It featured truly interesting characters, and dealt with a subject that most of us wonder about, but generally never act in…
Funny, realistic, well acted, emotional, and passionate in equal measure.
-Excerpts from IMDB reviews
To enjoy Nothing to Hide, you have to suspend your belief to enjoy the scenario. There is no way on God’s earth that a group of couples would agree to this game. -Daniel Hart (Ready Steady Cut)
Nothing to Hide certainly grows more and more compelling as the aforementioned game adopts progressively salacious qualities – which ensures that the picture’s midsection boasts a sporadically spellbinding quality that proves impossible to resist. –Reel Film Reviews
Le Jeu (“the game”) is a French film (on Netflix); it’s a remake of an Italian film. One of the ensemble cast is Berenice Bejo, the talented and gorgeous co-lead of The Artist (2015). FYI: The director of that Oscar-winning film is Bejo’s husband, Michel Hazanavicius. There is also a Mexican version of this movie- Perfectos Desconocitos (Perfect Strangers)- currently playing in limited release at U.S. theaters. To play the game, 7 close friends (3 couples) put their cell phones in the middle of the table during dinner party, and when an email, text, or call pops up, they MUST reveal who and what it was. Yikes!
The couple hosting the dinner party are a well-to-do/sophisticated professional couple in their 40s- a plastic surgeon named Vincent (Stephane De Groodt) and his psychologist wife Marie (Bejo). They have a 17 y.o. daughter- Margot (Fleur Fitoussi)- who is going to a party w/ her friends. Their marriage seems to have grown cold/distant. Somewhat neurotic businessman Marco (Roschdy Zem) and his (heavy drinking) wife Charlotte (Suzanne Clement) have been married 15 yrs; Marco’s mother lives w/ them and helps w/ their two young kids. Charlotte resents her MIL who is critical of her choices. A handsome taxi driver, Thomas (Vincent Elbaz), and his bubbly hairdresser wife, Lea (Doria Tillier), are newly married and seem VERY much in love. They can’t keep their hands off each other- it’s somewhat awkward for the others. The one single friend, Ben (Gregory Gadebois), is a gym teacher who recently lost his job and is dating for the first time (after his divorce). Though everyone was looking forward to meeting his new lady, Ben didn’t bring her (saying she had stomach flu).

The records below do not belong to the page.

(* ===== verification/SecretCodec.v ===== *)
(** * The sealed form of a secret, and the codes derived from it

    Round trips of the length-prefixed fields ([agent_secret.rs]): what a sealed secret or
    a deposit plaintext decodes to, and that the scope is bound to the material. *)

From stdpp Require Import gmap.
From S2P Require Import Prelude Text Crypto Json Record CredentialId Catalog Envelope Database Store Secrets.

(** ** Fields *)

Lemma Z_of_byte_range b : 0 <= Z_of_byte b < 256.
Proof. destruct b; cbn; lia. Qed.

Lemma le_bytes_u64 bs : le_bytes (length bs) (u64_of_le bs) = bs.
Proof.
  induction bs as [|b bs IH]; [done|]. cbn [length le_bytes u64_of_le fold_right].
  change (fold_right _ 0 bs) with (u64_of_le bs). pose proof (Z_of_byte_range b).
  replace ((Z_of_byte b + 256 * u64_of_le bs) / 256) with (u64_of_le bs)
    by (symmetry; rewrite Z.mul_comm, Z.div_add by lia; rewrite Z.div_small; lia).
  rewrite IH. f_equal. rewrite <- (byte_of_Z_of_byte b) at 2. unfold byte_of_Z.
  by rewrite Z.mul_comm, Z_mod_plus_full.
Qed.

Lemma u64_of_le_range bs : 0 <= u64_of_le bs < 256 ^ Z.of_nat (length bs).
Proof.
  induction bs as [|b bs IH]; [cbn; lia|]. cbn [length u64_of_le fold_right].
  change (fold_right _ 0 bs) with (u64_of_le bs). pose proof (Z_of_byte_range b).
  rewrite Nat2Z.inj_succ, Z.pow_succ_r by lia. lia.
Qed.

Lemma u64_of_le_bytes n z : 0 <= z < 256 ^ Z.of_nat n -> u64_of_le (le_bytes n z) = z.
Proof.
  intros Hz. pose proof (u64_of_le_range (le_bytes n z)) as Hr. rewrite length_le_bytes in Hr.
  apply (le_bytes_inj n); [done|done|]. rewrite <- (length_le_bytes n z) at 1. apply le_bytes_u64.
Qed.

We learn that the men have been friends since childhood (35 yrs); their wives seem to be close also. They drink wine, tell jokes (incl. insulting each other), and eat foie gras (which is a luxury food made from liver of fattened duck or goose) and different types of cheese. Marie proposes they play the game, which brings out secrets (big and small), lies, and drama! Ben, for a while, tries to be the peacemaker among the group. He hopes to get some photos of the gang (w/ the eclipse moon occurring that night).
This movie poses MANY questions! Are cell phones ruining interpersonal relationships? Should we accept out bodies as they are, or work to improve them (incl. w/ plastic surgery)? How well do you know your spouse/partner? If something is left unsaid, is it just as bad as a lie? How well do we relate to our children? In one (particularly touching scene), after Margot calls Vincent, he gives his daughter some GREAT advice re: her personal life.